E sono però proprio questi effetti, per quanto minimi o riguardanti un numero limitato di abitanti, a ricordarci in maniera misurata e delicata della presenza sì lontana, ma largamente ingombrante rappresentata dalla guerra voluta dagli USA. Tuttavia non è solo a livello visuale che l’opera di esordio di Lee Kwang-mo si distingue e si fa apprezzare. Anche la trama, ben strutturata e mai banale, colpisce per la sua toccante delicatezza e per la semplicità con cui mette in scena il percorso che finisce per unire i due bambini protagonisti e con cui sviluppa il microcosmo che gira loro attorno. Pur essendo questi bambini i protagonisti, tuttavia le tematiche affrontate sono adulte e intelligenti: l’amicizia, la guerra, la divisione tra le classi sociali e la frustrazione che ne deriva, l’estrema povertà e la necessità che porta a gesti estremi…
Nel suo piccolo, il villaggio rispecchia alla fine le sensazioni di un’intera nazione che si sente straniera nella sua stessa terra e che non capisce appieno le cause di un conflitto fratricida, ma che ne vive soltanto le conseguenze come fossero importate da altri, cercando opportunisticamente di approfittare per il proprio guadagno e di tenersi a galla per non farsi sommergere dalla povertà e dall’odio.
Curiosità sull’edizione coreana del DVD: ha rappresentato la prima uscita su questo supporto di un film nazionale.
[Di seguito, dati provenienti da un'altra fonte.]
(** ** Replacement templates of [re.sub]

    [re._parser.parse_template] for a pattern with one unnamed group (as
    in CPython 3.12 and later). A template is a list of literal pieces
    and group references. *)

Inductive piece :=
| Literal (s : text)
| Group (index : nat).

Inductive template_error :=
| BadEscape
| MissingLt
| UnterminatedName
| MissingGroupName
| BadOrUnknownGroupName
| InvalidGroupReference
| OctalOutOfRange.

(** The number of groups of [PACKAGE_PATTERN]. *)
Definition pattern_groups : nat := 1.

Definition decimal_value (name : text) : nat :=
  fold_left (fun acc c => 10 * acc + digit_val c) name 0.

(** The group designated by [\g<name>]: a name that is not a decimal
    number is either malformed or unknown to the pattern, which has no
    named group. *)
Definition group_of_name (name : text) : template_error + nat :=
  if is_empty name then inl MissingGroupName
  else if forallb is_digit name then
    if (decimal_value name <=? pattern_groups)%nat
    then inr (decimal_value name) else inl InvalidGroupReference
  else inl BadOrUnknownGroupName.

(** The character of a one-letter escape, [ESCAPES] of [re._parser]. *)
Definition escape_char (c : N) : option N :=
  if N.eqb c 97 then Some 7%N        (* \a *)
  else if N.eqb c 98 then Some 8%N   (* \b *)
  else if N.eqb c 102 then Some 12%N (* \f *)
  else if N.eqb c 110 then Some 10%N (* \n *)
  else if N.eqb c 114 then Some 13%N (* \r *)
  else if N.eqb c 116 then Some 9%N  (* \t *)
  else if N.eqb c 118 then Some 11%N (* \v *)
  else if N.eqb c 92 then Some 92%N  (* \\ *)
  else None.

Definition add_piece (p : piece) (r : template_error + list piece)
  : template_error + list piece :=
  match r with
  | inl e => inl e
  | inr ps => inr (p :: ps)
  end.

Definition add_group (index : nat) (r : template_error + list piece)
  : template_error + list piece :=
  if (index <=? pattern_groups)%nat then add_piece (Group index) r
  else inl InvalidGroupReference.

(** A token of [re._parser.Tokenizer]: a character, or a backslash with
    the character after it. A backslash that ends the template is no
    token; [Dangling] marks the place where the tokenizer raises. *)
Inductive token :=
| Chr (c : N)
| Esc (c : N)
| Dangling.

Fixpoint tokenize (s : text) : list token :=
  match s with
  | [] => []
  | c :: r =>
      if N.eqb c BACKSLASH then
        match r with
        | [] => [Dangling]
        | e :: r' => Esc e :: tokenize r'
        end
      else Chr c :: tokenize r
  end.

(** The tokenizer is one token ahead of the parser: when it hands out a
    token it reads the next one, and raises if that is the dangling
    backslash. [dangles ts] tells that taking a token raises, [ts] being
    what follows the token. *)
Definition dangles (ts : list token) : bool :=
  match ts with
  | Dangling :: _ => true
  | _ => false
  end.

Definition token_text (t : token) : text :=
  match t with
  | Chr c => [c]
  | Esc c => [BACKSLASH; c]
  | Dangling => [BACKSLASH]
  end.

Definition is_chr (c : N) (t : token) : bool :=
  match t with
  | Chr d => N.eqb d c
  | _ => false
  end.

(** [inname] is [Some n] while the name of a [\g<...>] is being read
    ([getuntil]), [n] being what was read of it. *)
Fixpoint parse_tokens (inname : option text) (ts : list token)
  : template_error + list piece :=
  match ts with
  | [] =>
      match inname with
      | Some name =>
          if is_empty name then inl MissingGroupName else inl UnterminatedName
      | None => inr []
      end
  | t :: r =>
      if dangles r then inl BadEscape
      else
        match inname with
        | Some name =>
            if is_chr 62 (* > *) t then
              match group_of_name name with
              | inl e => inl e
              | inr i => add_piece (Group i) (parse_tokens None r)
              end
            else parse_tokens (Some (name ++ token_text t)) r
        | None =>
            match t with
            | Dangling => inl BadEscape
            | Chr c => add_piece (Literal [c]) (parse_tokens None r)
            | Esc e =>
                if N.eqb e 103 (* g *) then
                  match r with
                  | l :: r2 =>
                      if is_chr 60 (* < *) l then
                        if dangles r2 then inl BadEscape
                        else parse_tokens (Some []) r2
                      else inl MissingLt
                  | [] => inl MissingLt
                  end
                else if N.eqb e 48 (* 0 *) then
                  match r with
                  | Chr d1 :: r2 =>
                      if is_octdigit d1 then
                        if dangles r2 then inl BadEscape
                        else
                          match r2 with
                          | Chr d2 :: r3 =>
                              if is_octdigit d2 then
                                if dangles r3 then inl BadEscape
                                else
                                  add_piece
                                    (Literal [N.of_nat (8 * digit_val d1 + digit_val d2)])
                                    (parse_tokens None r3)
                              else
                                add_piece (Literal [N.of_nat (digit_val d1)])
                                  (parse_tokens None r2)
                          | _ =>
                              add_piece (Literal [N.of_nat (digit_val d1)])
                                (parse_tokens None r2)
                          end
                      else add_piece (Literal [0%N]) (parse_tokens None r)
                  | _ => add_piece (Literal [0%N]) (parse_tokens None r)
                  end
                else if is_digit e then
                  match r with
                  | Chr d1 :: r2 =>
                      if is_digit d1 then
                        if dangles r2 then inl BadEscape
                        else
                          match r2 with
                          | Chr d2 :: r3 =>
                              if is_octdigit e && is_octdigit d1 && is_octdigit d2 then
                                if dangles r3 then inl BadEscape
                                else
                                  let v := 64 * digit_val e + 8 * digit_val d1 + digit_val d2 in
                                  if (255 <? v)%nat then inl OctalOutOfRange
                                  else add_piece (Literal [N.of_nat v])
                                         (parse_tokens None r3)
                              else
                                add_group (10 * digit_val e + digit_val d1)
                                  (parse_tokens None r2)
                          | _ =>
                              add_group (10 * digit_val e + digit_val d1)
                                (parse_tokens None r2)
                          end
                      else add_group (digit_val e) (parse_tokens None r)
                  | _ => add_group (digit_val e) (parse_tokens None r)
                  end
                else
                  match escape_char e with
                  | Some x => add_piece (Literal [x]) (parse_tokens None r)
                  | None =>
                      if ascii_letter e then inl BadEscape
                      else add_piece (Literal [BACKSLASH; e])
                             (parse_tokens None r)
                  end
            end
        end
  end.

(** [re._parser.parse_template(source, pattern)] *)
Definition parse_template (s : text) : template_error + list piece :=
  if dangles (tokenize s) then inl BadEscape
  else parse_tokens None (tokenize s).

Section Regex.

(** The alphanumeric characters beyond ASCII ([str.isalnum]) are a table
    of the Unicode database of the interpreter. *)
Variable uni_alnum : N -> bool.

(** [\w]: [str.isalnum] or an underscore. *)
Definition is_word (c : N) : bool :=
  if (c <? 128)%N then ascii_alnum c || N.eqb c UNDERSCORE
  else uni_alnum c.

(** ** The pattern [^package\s+(\w+)] with [re.MULTILINE] *)

(** A match: the text before it, the white space after the keyword,
    group 1, and the text after the match. *)
Record rmatch := mkMatch {
  m_pre : text;
  m_ws : text;
  m_id : text;
  m_post : text
}.

Definition keyword : text := lit "package".

(** [m.group(0)] and [m.group(1)] *)
Definition group0 (m : rmatch) : text := keyword ++ m_ws m ++ m_id m.
Definition group1 (m : rmatch) : text := m_id m.

(** [\s+(\w+)] at the head of [s]: the white space is taken greedily, [k]
    characters at first, and given back one character at a time until a
    word follows. *)
Fixpoint spaces_then_word (k : nat) (s : text) : option (text * text * text) :=
  match k with
  | O => None
  | S k' =>
      let (id, post) := span is_word (skipn k s) in
      if is_empty id then spaces_then_word k' s
      else Some (firstn k s, id, post)
  end.

(** The pattern without its anchor, at the head of [s]. *)
Definition match_here (s : text) : option (text * text * text) :=
  if startswith s keyword then
    let r := skipn (length keyword) s in
    spaces_then_word (length (fst (span is_space r))) r
  else None.

(** [bol] tells whether [s] starts a line of the searched text. *)
Fixpoint search_from (bol : bool) (s : text) : option rmatch :=
  match (if bol then match_here s else None) with
  | Some (ws, id, post) => Some (mkMatch [] ws id post)
  | None =>
      match s with
      | [] => None
      | c :: s' =>
          match search_from (N.eqb c LF) s' with
          | Some m => Some (mkMatch (c :: m_pre m) (m_ws m) (m_id m) (m_post m))
          | None => None
          end
      end
  end.

(** [PACKAGE_PATTERN.search(content)] *)
Definition search (content : text) : option rmatch := search_from true content.

Definition expand_piece (m : rmatch) (p : piece) : text :=
  match p with
  | Literal s => s
  | Group 0 => group0 m
  | Group _ => group1 m
  end.

Definition expand (tpl : list piece) (m : rmatch) : text :=
  flat_map (expand_piece m) tpl.

(** [PACKAGE_PATTERN.sub(repl, content, count=1)] *)
Definition sub (repl content : text) : template_error + text :=
  match parse_template repl with
  | inl e => inl e
  | inr tpl =>
      match search content with
      | None => inr content
      | Some m => inr (m_pre m ++ expand tpl m ++ m_post m)
      end
  end.

End Regex.

(** ** The file system *)

(** A file: its decoded content, and why opening it fails, if it does
    ([str(e)] of the exception, for reading and for writing). *)
Record file := mkFile {
  f_data : text;
  f_read_error : option text;
  f_write_error : option text
}.

(** The files, by path. *)
Definition store := text -> file.

Definition update (fs : store) (path : text) (f : file) : store :=
  fun q => if text_eq_dec q path then f else fs q.

(** A directory as [os.walk] sees it: the names of its files and its
    sub-directories. *)
#[warnings="-register-all"]
Inductive dir :=
| Dir (filenames : list text) (subdirs : list (text * dir)).

(** [os.walk(top)], top-down: a directory, then its sub-directories; the
    directory names of each triple are left out, the script ignores
    them. *)
Fixpoint os_walk (top : text) (d : dir) : list (text * list text) :=
  match d with
  | Dir filenames subdirs =>
      (top, filenames) ::
      flat_map (fun entry => os_walk (path_join top (fst entry)) (snd entry))
        subdirs
  end.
Ed ora una domanda posta a Kim Hyung-ku, direttore della fotografia di Spring in My Hometown, in occasione della conferenza stampa dedicata alla fotografia durante la settima edizione dell’Udine Far East Film Festival (2005).

AF: Spring In My Hometown è stato un film in cui il suo contributo era particolarmente significativo. Come è nata l’idea delle scene-fotografie e quali difficoltà avete incontrato?

KHK: La cosa più difficile è stata riprodurre fedelmente l’ambiente in modo che fosse il più fedele possibile all’epoca storica e togliere o ignorare gli elementi architettonici che tradissero questo proposito (purtroppo largamente presenti dove è stato girato il film). Ma i maltrattamenti degli americani ai danni dei coreani erano un tema importante, da me molto sentito fin da piccolo, quindi ho accettato volentieri questa sfida e quella delle riprese “a distanza”, che, per quanto di difficile realizzazione, avevano il pregio di essere dei veri e propri “quadri”. Successivamente il film è stato trattato con dei filtri gialli e verdi che avevano lo scopo di accentuare il sentimento di dolore e di affettuosità del popolo coreano per questa vicenda storica.